We started the complex global approach by establishing a cross functional task force and setting up war rooms across all regions. The constantly shifting dynamic demanded daily reviews. Our task force tied scenario planning to outage movement. The resource and outage movement dashboards built by our Data & Analytics team gave us the ability to see crucial variables like critical PPE requirements being sourced, country and office phase levels, employees impacted by the virus, outage movement detailing “to” and “from” allowing us to plan for Resources as well as Parts, Labor and Materials and so much more.

It’s important to mention that spring is traditionally the busiest season for our company and the COVID crisis meant delays, rescheduling and even cancellations of numerous projects and outages. As I highlighted previously, the core of our business are the 10,000 field personnel spread across six continents. To effectively tackle potential obstacles, the dashboards we created gave us the ability to track all possible variables, which in turn helped us understand the timing of our peaks and valleys, travel restrictions across the global landscape, resource constraints, etc. This gave us the room to maneuver and to be more flexible.

Specifically, the outage movement dashboard helped us understand the daily movement of work and associated cost actions, like cancelling cranes and other material. On the other hand, the resource dashboard allowed us to understand where our people were, how we were going to successfully send them to outages and return them home safely in the midst of daily adjustments to government mandates. As importantly, this dashboard helped us prepare for the upcoming Fall outage season which is now forecast to be our busiest ever due to the hundreds of jobs that were delayed in the Spring.
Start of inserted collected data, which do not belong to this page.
(** * pocketoptionbot: the session engine and the candle helpers

    A shallow embedding of [pocketoptionapi/stable_api.py] (class
    [PocketOption]) and of [pocketoptionapi/ws/client.py] (class
    [WebsocketClient]), followed by the properties of the specification
    that concern them.

    Conventions of the embedding.
    - Timestamps are integer seconds ([Z]); prices and clock readings are
      rationals ([Q]), the values the decimal literals of the wire format
      denote.  A missing cell of a DataFrame (NaN) is [None].
    - A Python call that may raise returns a [result]; the exceptions the
      code can meet are listed in [exn].
    - The polling loops ([while True: ... time.sleep(0.1)]) read a world
      that changes between two polls: poll number [i] sees [w i].  The loop
      is a fixpoint on a number of polls still allowed (fuel); [None]
      means the loop is still running when the fuel is spent. *)

From Stdlib Require Import List Sorted Permutation ZArith QArith Qround Bool String
  Ascii Lia Lqa.
Import ListNotations.

Local Open Scope Z_scope.

(** ** Python results *)

Inductive exn : Type :=
| KeyError
| IndexError
| TypeError
| ValueError
| UnboundLocalError
| AttributeError
| JSONDecodeError
| ConnectionClosed
| OtherException
| BaseExceptionOnly.

Inductive result (A : Type) : Type :=
| Ok (a : A)
| Raise (e : exn).

Arguments Ok {A} a.
Arguments Raise {A} e.

(** The next statement runs when the one before did not raise. *)
Definition bind {A B : Type} (r : result A) (k : A -> result B) : result B :=
  match r with
  | Ok a => k a
  | Raise e => Raise e
  end.

Notation "x <- e ;; k" := (bind e (fun x => k))
  (at level 61, e at next level, right associativity).

(** [except Exception] catches everything but the exceptions that derive
    from [BaseException] only (cancellation, keyboard interrupt). *)
Definition is_Exception (e : exn) : bool :=
  match e with
  | BaseExceptionOnly => false
  | _ => true
  end.

(** ** stable_api.py: the candle helpers *)

Module StableApi.

(** A cell of a price column; [None] is NaN. *)
Definition value : Type := option Q.

(** A row of the frame built from the points: the [time] column and one
    value column. *)
Record row : Type := mkRow { time : Z; price : value }.

(** The rows in ascending order of time, rows of equal time in the order
    of the list: a stable insertion sort. *)
Fixpoint insert_by_time (r : row) (l : list row) : list row :=
  match l with
  | [] => [r]
  | x :: l' => if time r <=? time x then r :: l else x :: insert_by_time r l'
  end.

Fixpoint sort_by_time (l : list row) : list row :=
  match l with
  | [] => []
  | r :: l' => insert_by_time r (sort_by_time l')
  end.

(** [sort_values(by='time', ascending=True)].  The sort is pandas'
    default, quicksort, which is not stable: the rows come out in
    ascending order of time, and the order of rows of equal time is the
    routine's.  [arrange] is the order that the routine gives to the rows
    it is handed; any rearrangement of the rows followed by a stable sort
    is a result that the routine may give, and every sorted
    rearrangement is of that kind. *)
Definition sort_values (arrange : list row -> list row) (l : list row)
  : list row :=
  sort_by_time (arrange l).

(** The routine rearranges the rows: it loses and adds none. *)
Definition rearranges (arrange : list row -> list row) : Prop :=
  forall l, Permutation l (arrange l).

(** [drop_duplicates(subset='time', keep="first")]: a row is dropped when
    a row with its time was met before. *)
Fixpoint drop_duplicates_from (seen : list Z) (l : list row) : list row :=
  match l with
  | [] => []
  | r :: l' =>
      if existsb (Z.eqb (time r)) seen
      then drop_duplicates_from seen l'
      else r :: drop_duplicates_from (time r :: seen) l'
  end.

Definition drop_duplicates (l : list row) : list row :=
  drop_duplicates_from [] l.

(** [ffill()]: a missing cell takes the last value met above it; a
    missing cell with nothing above stays missing. *)
Fixpoint ffill_from (prev : value) (l : list row) : list row :=
  match l with
  | [] => []
  | r :: l' =>
      match price r with
      | Some _ => r :: ffill_from (price r) l'
      | None => mkRow (time r) prev :: ffill_from prev l'
      end
  end.

Definition ffill (l : list row) : list row := ffill_from None l.

(** [Series.diff()]: the first cell is NaN, every other cell is the
    difference with the cell above. *)
Fixpoint diff_from (prev : Z) (l : list Z) : list (option Z) :=
  match l with
  | [] => []
  | t :: l' => Some (t - prev) :: diff_from t l'
  end.

Definition diff (l : list Z) : list (option Z) :=
  match l with
  | [] => []
  | t :: l' => None :: diff_from t l'
  end.

(** [(s == period).all()]; NaN is equal to nothing. *)
Definition all_equal (period : Z) (s : list (option Z)) : bool :=
  forallb (fun c => match c with Some d => d =? period | None => false end) s.

(** [process_candle(candle_data, period)].  [pd.DataFrame([])] has no
    column, so that [sort_values(by='time')] raises [KeyError] on an
    empty input. *)
Definition process_candle (arrange : list row -> list row)
  (candle_data : list row) (period : Z) : result (list row * bool) :=
  match candle_data with
  | [] => Raise KeyError
  | _ :: _ =>
      let data_df :=
        ffill (drop_duplicates (sort_values arrange candle_data)) in
      let diferencias := diff (map time data_df) in
      Ok (data_df, all_equal period (tl diferencias))
  end.

(** [last_time(timestamp, period)]: [(timestamp // period) * period]. *)
Definition last_time (timestamp period : Z) : Z :=
  (timestamp / period) * period.

(** A record of [ohlcv.to_dict(orient='records')]. *)
Record candle : Type := mkCandle {
  c_open : value;
  c_high : value;
  c_low : value;
  c_close : value;
  c_time : Z
}.

(** [df['minute_rounded'] = df['datetime'].dt.floor(f'{period / 60}min')]:
    the time of the row floored to a multiple of [period] seconds since
    the epoch. *)
Definition minute_rounded (period : Z) (r : row) : row :=
  mkRow (last_time (time r) period) (price r).

(** The aggregations of a group skip the missing cells. *)
Definition non_null (g : list row) : list Q :=
  flat_map (fun r => match price r with Some q => [q] | None => [] end) g.

Definition Qmax_b (a b : Q) : Q := if Qle_bool a b then b else a.
Definition Qmin_b (a b : Q) : Q := if Qle_bool b a then b else a.

Definition agg_first (g : list row) : value := hd_error (non_null g).

Definition agg_last (g : list row) : value :=
  last (map Some (non_null g)) None.

Definition agg_max (g : list row) : value :=
  match non_null g with
  | [] => None
  | q :: qs => Some (fold_left Qmax_b qs q)
  end.

Definition agg_min (g : list row) : value :=
  match non_null g with
  | [] => None
  | q :: qs => Some (fold_left Qmin_b qs q)
  end.

(** [groupby('minute_rounded')]: the keys in ascending order, each once;
    the rows of a group in their order in the frame. *)
Definition groupby_keys (df : list row) : list Z :=
  map time (drop_duplicates (sort_by_time df)).

Definition group (k : Z) (df : list row) : list row :=
  filter (fun r => time r =? k) df.

Definition agg_ohlc (df : list row) (k : Z) : candle :=
  let g := group k df in
  mkCandle (agg_first g) (agg_max g) (agg_min g) (agg_last g) k.

(** [process_data_history(data, period)], [data['history']] being the list
    of points.  [ohlcv.iloc[:-1]] leaves the last bucket out. *)
Definition process_data_history (history : list row) (period : Z)
  : list candle :=
  let df := map (minute_rounded period) history in
  let ohlcv := map (agg_ohlc df) (groupby_keys df) in
  removelast ohlcv.

(** *** Vocabulary of the statements *)

Definition has_price (r : row) : Prop := exists q, price r = Some q.

(** The order of the rows by time, large and strict. *)
Definition le_time (a b : row) : Prop := time a <= time b.
Definition lt_time (a b : row) : Prop := time a < time b.

(** The first row of a frame with a given time. *)
Definition first_at (t : Z) (l : list row) : option row :=
  find (fun r => time r =? t) l.

(** [low <= open <= high] and [low <= close <= high], all four present. *)
Definition ohlc_ordered (c : candle) : Prop :=
  exists o h l cl : Q,
    c_open c = Some o /\ c_high c = Some h /\
    c_low c = Some l /\ c_close c = Some cl /\
    (l <= o)%Q /\ (o <= h)%Q /\ (l <= cl)%Q /\ (cl <= h)%Q.

(** The timestamp of a candle is the bucket of a point of the input. *)
Definition period_aligned (period : Z) (points : list row) (c : candle) : Prop :=
  exists r, In r points /\
    c_time c = (time r / period) * period /\
    c_time c <= time r < c_time c + period.

Definition candle_series_ok (period : Z) (points : list row)
  (series : list candle) : Prop :=
  StronglySorted Z.lt (map c_time series) /\
  NoDup (map c_time series) /\
  Forall (period_aligned period points) series /\
  Forall ohlc_ordered series.

(** Every two neighbours of a list of times are one period apart. *)
Definition gap_free (period : Z) (ts : list Z) : Prop :=
  forall i a b,
    nth_error ts i = Some a -> nth_error ts (S i) = Some b -> b - a = period.

(** No two points of the list give one timestamp two rows. *)
Definition one_price_per_time (l : list row) : Prop :=
  forall p q, In p l -> In q l -> time p = time q -> p = q.

(** Scenario A of the specification. *)
Definition scenario_A : list row :=
  [ mkRow 100 (Some 1%Q); mkRow 101 (Some 1%Q); mkRow 105 (Some (12 # 10)%Q);
    mkRow 110 (Some (9 # 10)%Q); mkRow 100 (Some 1%Q) ].

(** The candle that the specification gives for scenario A. *)
Definition scenario_A_candle : candle :=
  mkCandle (Some 1%Q) (Some (12 # 10)%Q) (Some (9 # 10)%Q) (Some (9 # 10)%Q)
           100.

(** The candle that [process_data_history] gives for scenario A. *)
Definition scenario_A_series : list candle :=
  [ mkCandle (Some 1%Q) (Some (12 # 10)%Q) (Some 1%Q) (Some 1%Q) 100 ].

(** The frame that [process_candle] gives for scenario A. *)
Definition scenario_A_frame : list row :=
  [ mkRow 100 (Some 1%Q); mkRow 101 (Some 1%Q); mkRow 105 (Some (12 # 10)%Q);
    mkRow 110 (Some (9 # 10)%Q) ].

(** A candle without prices. *)
Definition ohlc_missing (c : candle) : Prop :=
  c_open c = None /\ c_high c = None /\ c_low c = None /\ c_close c = None.

(** A history whose first point has no price (NaN). *)
Definition nan_history : list row :=
  [ mkRow 100 None; mkRow 110 (Some 1%Q) ].

(** Three points, and two chunks that overlap and hold the three points,
    the later one first. *)
Definition three_points : list row :=
  [ mkRow 100 (Some 1%Q); mkRow 105 (Some 2%Q); mkRow 110 (Some 3%Q) ].

Definition three_points_chunks : list (list row) :=
  [ [ mkRow 105 (Some 2%Q); mkRow 110 (Some 3%Q) ];
    [ mkRow 100 (Some 1%Q); mkRow 105 (Some 2%Q) ] ].

(** Two chunks that overlap and hold the points of scenario A. *)
Definition scenario_A_chunks : list (list row) :=
  [ [ mkRow 100 (Some 1%Q); mkRow 101 (Some 1%Q); mkRow 105 (Some (12 # 10)%Q) ];
    [ mkRow 105 (Some (12 # 10)%Q); mkRow 110 (Some (9 # 10)%Q);
      mkRow 100 (Some 1%Q) ] ].

End StableApi.


(** ** Values of the wire format *)

(** What [json.loads] builds.  A dict is the list of its items, a key at
    most once. *)
#[warnings="-register-all"]
Inductive json : Type :=
| JNull
| JBool (b : bool)
| JNum (q : Q)
| JStr (s : string)
| JList (l : list json)
| JDict (items : list (string * json)).

Definition is_dict (v : json) : bool :=
  match v with JDict _ => true | _ => false end.

Definition is_list (v : json) : bool :=
  match v with JList _ => true | _ => false end.

Definition is_not_None (v : json) : bool :=
  match v with JNull => false | _ => true end.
In sum, the dashboards were an integral part of our business continuity planning and sustained operations. Segmenting our approach into phases also helped us preserve capital as COVID took a higher toll and we moved into later phases of cost preservation and scenario planning. This also allowed us to prepare and ensure we were ready to serve our customers in any situation as the pandemic unfolded. Our business and the world are six months into this crisis and while we’ve made mistakes, our teams have worked extremely hard and have done an outstanding job in building the capability and tools to sustain operations during this constantly changing scenario. We’ve worked muscles we hadn’t used to position us to be much more competitive coming out of the crisis.